Lemma kept_restart `{!CodePages} path port U old m m' :
  (forall f, old = Some f -> synced f = true) -> kept path port U old m -> ~ lossy m -> restart m m' -> kept path port U old m'.
Proof.
  intros Hold Hk Hl (Hp & Hr & Hf). specialize (Hp (widen path)). destruct Hk as [Hk|[[Hs Hk]|Hk]]; [done | |].
  - right. left. rewrite (settings_eq m m' Hr). split; [done |]. destruct Hk as [Hk|Hk]; rewrite Hk in Hp; [left | by right].
    destruct old as [f|]; [auto | done].
  - rewrite Hk in Hp. right. right. auto.
Qed.


(** A proxy of the user's, switched off, and a backup an earlier run on another port left. *)
Definition userMachine : Machine := mkMachine {[ str "b" := mkFile (backupText (mkSnapshot 1 (str "home:3128") [] 999)) true ]} ∅ ∅
  {[ ProxyEnable := mkRegValue REG_DWORD [0; 0; 0; 0]; ProxyServer := mkRegValue REG_SZ (str "corp:8080" ++ [0]) ]} [].
(** The same machine, killed after [k] calls and started again. *)
Definition reborn (h : list (Event Reply)) : Machine :=
  let m := ledger after userMachine h in mkMachine (files m) ∅ ∅ (registry m) [].
Definition userRun : list (Event Reply) :=
  snd (@play _ _ _ (works 4095 userMachine) (@enable latin fresh_start 1080 (str "b")) []).


(** A registry that refuses to have [ProxyServer] set, once the settings are to be put back:
    they are not, [restoreLeftovers] still says so and removes the backup. *)
Definition stubborn (m0 : Machine) : Oracle Reply := λ h c,
  match c return Reply c with
  | RegSetValue _ ProxyServer _ => false
  | c => works 4095 m0 h c
  end.
Example restore_reports_too_much :
  let backup := mkFile (backupText (mkSnapshot 1 (str "corp:8080") [] 1080)) true in
  let m0 := mkMachine {[ str "b" := backup ]} ∅ ∅
    {[ ProxyEnable := mkRegValue REG_DWORD [1; 0; 0; 0]; ProxyServer := mkRegValue REG_SZ (ourProxyValue 1080 ++ [0]) ]} [] in
  let '(r, h) := @play _ _ _ (stubborn m0) (@restoreLeftovers latin 9 (str "b") false) [] in
  r = Some true /\ files (ledger after m0 h) !! str "b" = None /\ server (settings (ledger after m0 h)) = ourProxyValue 1080.
Proof. by vm_compute. Qed.

(** Killed between the first and the second value [disable] puts back: the next start leaves
    the backup alone, and [enable] then writes this program's own server over it. *)
Example leftover_overwritten :
  let backup := mkFile (backupText (mkSnapshot 0 (str "corp:8080") [] 1080)) true in
  let m0 := mkMachine {[ str "b" := backup ]} ∅ ∅
    {[ ProxyEnable := mkRegValue REG_DWORD [0; 0; 0; 0]; ProxyServer := mkRegValue REG_SZ (ourProxyValue 1080 ++ [0]) ]} [] in
  let '(r, h) := @play _ _ _ (works 4095 m0) (r ← @restoreLeftovers latin 9 (str "b") false; '(ok, _) ← @enable latin fresh_start 1080 (str "b"); mret (r, ok)) [] in
  r = (Some false, true) /\
  files (ledger after m0 h) !! str "b" = Some (mkFile (backupText (mkSnapshot 0 (ourProxyValue 1080) [] 1080)) true).
Proof. by vm_compute. Qed.
(** The network is known, and the threads [who] may rely on it. *)
Definition known_global (who : list nat) (s : CachedIdentity) (gs : list bool) : Prop :=
  get_global s gs /\ real s /\ Forall (λ i, gs !! i = Some true) who.
Definition known_ok (who : list nat) (c : Pool CachedIdentity unit bytes bytes) : Prop :=
  pool_ok CachedIdentity unit bytes get_time get_fetch (λ _, True) get_rel get_own (λ (_ : bool) (_ : unit), True) (λ _ _, False)
    (known_global who) told_real (λ _, True) c.
Lemma known_ok_reach who c c' : known_ok who c -> rtc (pool_step get_time get_fetch) c c' -> known_ok who c'.
Proof.
  apply pool_invariant.
  - intros s gs i g s' g' _ (Hg & Hr & His) Hi Hrel. destruct Hrel as (Hr1 & Hr2 & Hr3). split; [by eapply get_global_step |]. split; [by apply Hr1 |].
    apply (Forall_impl _ _ _ His). intros j Hj. destruct (decide (j = i)) as [-> |Hne]; [| by rewrite list_lookup_insert_ne].
    rewrite list_lookup_insert_eq by (by eapply lookup_lt_Some). f_equal. apply Hr2. congruence.
  - intros s gs i g (Hg & _) Hi. by eapply get_global_own.
Qed.
Lemma known_ok_start c who :
  cache_ok c -> real (shared c) -> Forall (λ i, exists b, threads c !! i = Some (mkThread get b)) who -> known_ok who c.
Proof.
  intros (_ & gs & Hg & Hall) Hr His. split; [done |].
  induction His as [|i who (b & Hi) _ (gs' & (Hg' & _ & His') & Hall')]; [by exists gs |].
  destruct (Forall2_lookup_l _ _ _ _ _ Hall' Hi) as (g & Hgi & [_ Hb]). exists (<[i := true]> gs'). split.
  - split; [apply Forall_insert; [done | by intros _] |]. split; [done |]. constructor; [apply list_lookup_insert_eq; by eapply lookup_lt_Some |].
    apply (Forall_impl _ _ _ His'). intros j Hj. destruct (decide (j = i)) as [-> |Hne]; [| by rewrite list_lookup_insert_ne].
    apply list_lookup_insert_eq. by eapply lookup_lt_Some.
  - rewrite <- (list_insert_id (threads c) i _ Hi). apply Forall2_insert; [done |]. split; [apply get_ok | done].
Qed.

(** the name of the network under every interleaving of connections that ask for it.
    Nobody waits for another thread; whoever gets an answer gets a name; and once the network
    is known it stays known: the fallback name never replaces a real one, and no connection
    that asks from then on is given it, although a refresh may fail. *)
Theorem identity_kept n c1 c2 :
  rtc (pool_step get_time get_fetch) (callers n) c1 -> rtc (pool_step get_time get_fetch) c1 c2 ->
  (forall i th, threads c1 !! i = Some th -> finished th \/ exists s' th', thread_step get_time get_fetch (shared c1) th s' th') /\
  (forall i v b, threads c2 !! i = Some (mkThread (Ret v) b) -> v <> []) /\
  (real (shared c1) -> real (shared c2) /\
     forall i v b b', threads c1 !! i = Some (mkThread get b) -> threads c2 !! i = Some (mkThread (Ret v) b') -> v <> kDefaultId).
Proof.
  intros H1 H2. pose proof (cache_ok_reach _ _ (callers_ok n) H1) as Hok1. pose proof (cache_ok_reach _ _ Hok1 H2) as Hok2.
  split; [| split].
  - intros i th Hi. destruct Hok1 as (_ & gs & _ & Hall). destruct (Forall2_lookup_l _ _ _ _ _ Hall Hi) as (g & _ & [Hw Ha]).
    destruct th as [p b]. cbn [prog asleep] in *. destruct b.
    { destruct (Ha eq_refl) as (B & ready & sec & k & ->). by destruct Hw. }
    destruct p as [a| | |k|rq k|B sec k|B ready sec k]; [by left | by left | by left | right | right | right | by destruct Hw].
    + eexists _, _. by apply (step_now _ _ _ _ _ _ _ 0).
    + eexists _, _. by apply (step_fetch _ _ _ _ _ _ _ _ None).
    + destruct (sec 0 (shared c1)) as [y s'] eqn:E. eexists _, _. by apply (step_atomic _ _ _ _ _ _ _ sec k 0 y s').
  - intros i v b Hi. destruct Hok2 as (_ & gs & _ & Hall). destruct (Forall2_lookup_l _ _ _ _ _ Hall Hi) as (g & _ & [Hw _]). by apply Hw.
  - intros Hr. split.
    + pose proof (known_ok_reach [] c1 c2 (known_ok_start c1 [] Hok1 Hr ltac:(done)) H2) as (_ & gs & (_ & Hr2 & _) & _). done.
    + intros i v b b' Hi Hi2.
      pose proof (known_ok_reach [i] c1 c2 (known_ok_start c1 [i] Hok1 Hr ltac:(by repeat constructor; exists b)) H2) as (_ & gs & (_ & _ & Hg) & Hall).
      assert (Hgt : gs !! i = Some true) by by inversion Hg. destruct (Forall2_lookup_l _ _ _ _ _ Hall Hi2) as (g & Hgi & [Hw _]). rewrite Hgt in Hgi. injection Hgi as <-.
      by apply Hw.
Qed.

(** Two connections: the first finds the network, the second asks half a minute later, when
    it cannot be told. *)
Definition twoReplies (n : nat) (_ : unit) : option bytes := Some (if (n <? 4)%nat then str "nla-1" else kDefaultId).
Lemma identity_kept_witness :
  let c1 := exec (λ n, Z.of_nat n * 20000) twoReplies [0; 0; 0; 0]%nat 0 (callers 2) in
  let c2 := exec (λ n, Z.of_nat n * 20000) twoReplies [1; 1; 1; 1]%nat 4 c1 in
  value_ (shared c1) = str "nla-1" /\ real (shared c2) /\
  forall v b, threads c2 !! 1%nat = Some (mkThread (Ret v) b) -> v <> kDefaultId.
Proof.
  intros c1 c2.
  assert (Hr : forall l k (c : Pool CachedIdentity unit bytes bytes), rtc (pool_step get_time get_fetch) c (exec (λ n, Z.of_nat n * 20000) twoReplies l k c)).
  { intros l k c. apply exec_reaches; [intros m; unfold get_time; lia |]. intros m r rq. unfold twoReplies. case_match; intros [= <-]; done. }
  assert (Hv : value_ (shared c1) = str "nla-1") by by vm_compute.
  destruct (identity_kept 2 c1 c2 (Hr _ _ _) (Hr _ _ _)) as (_ & _ & Hk).
  destruct Hk as [Hreal Hno]; [by unfold real; rewrite Hv |]. split; [done |]. split; [done |]. intros v b. by apply (Hno 1%nat v false b).
Defined.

**Aim of the exercise:**
Which lines above include the word "backupText"? Show each one.

**Exercise result:**
Definition userMachine : Machine := mkMachine {[ str "b" := mkFile (backupText (mkSnapshot 1 (str "home:3128") [] 999)) true ]} ∅ ∅
  let backup := mkFile (backupText (mkSnapshot 1 (str "corp:8080") [] 1080)) true in
  let backup := mkFile (backupText (mkSnapshot 0 (str "corp:8080") [] 1080)) true in
  files (ledger after m0 h) !! str "b" = Some (mkFile (backupText (mkSnapshot 0 (ourProxyValue 1080) [] 1080)) true).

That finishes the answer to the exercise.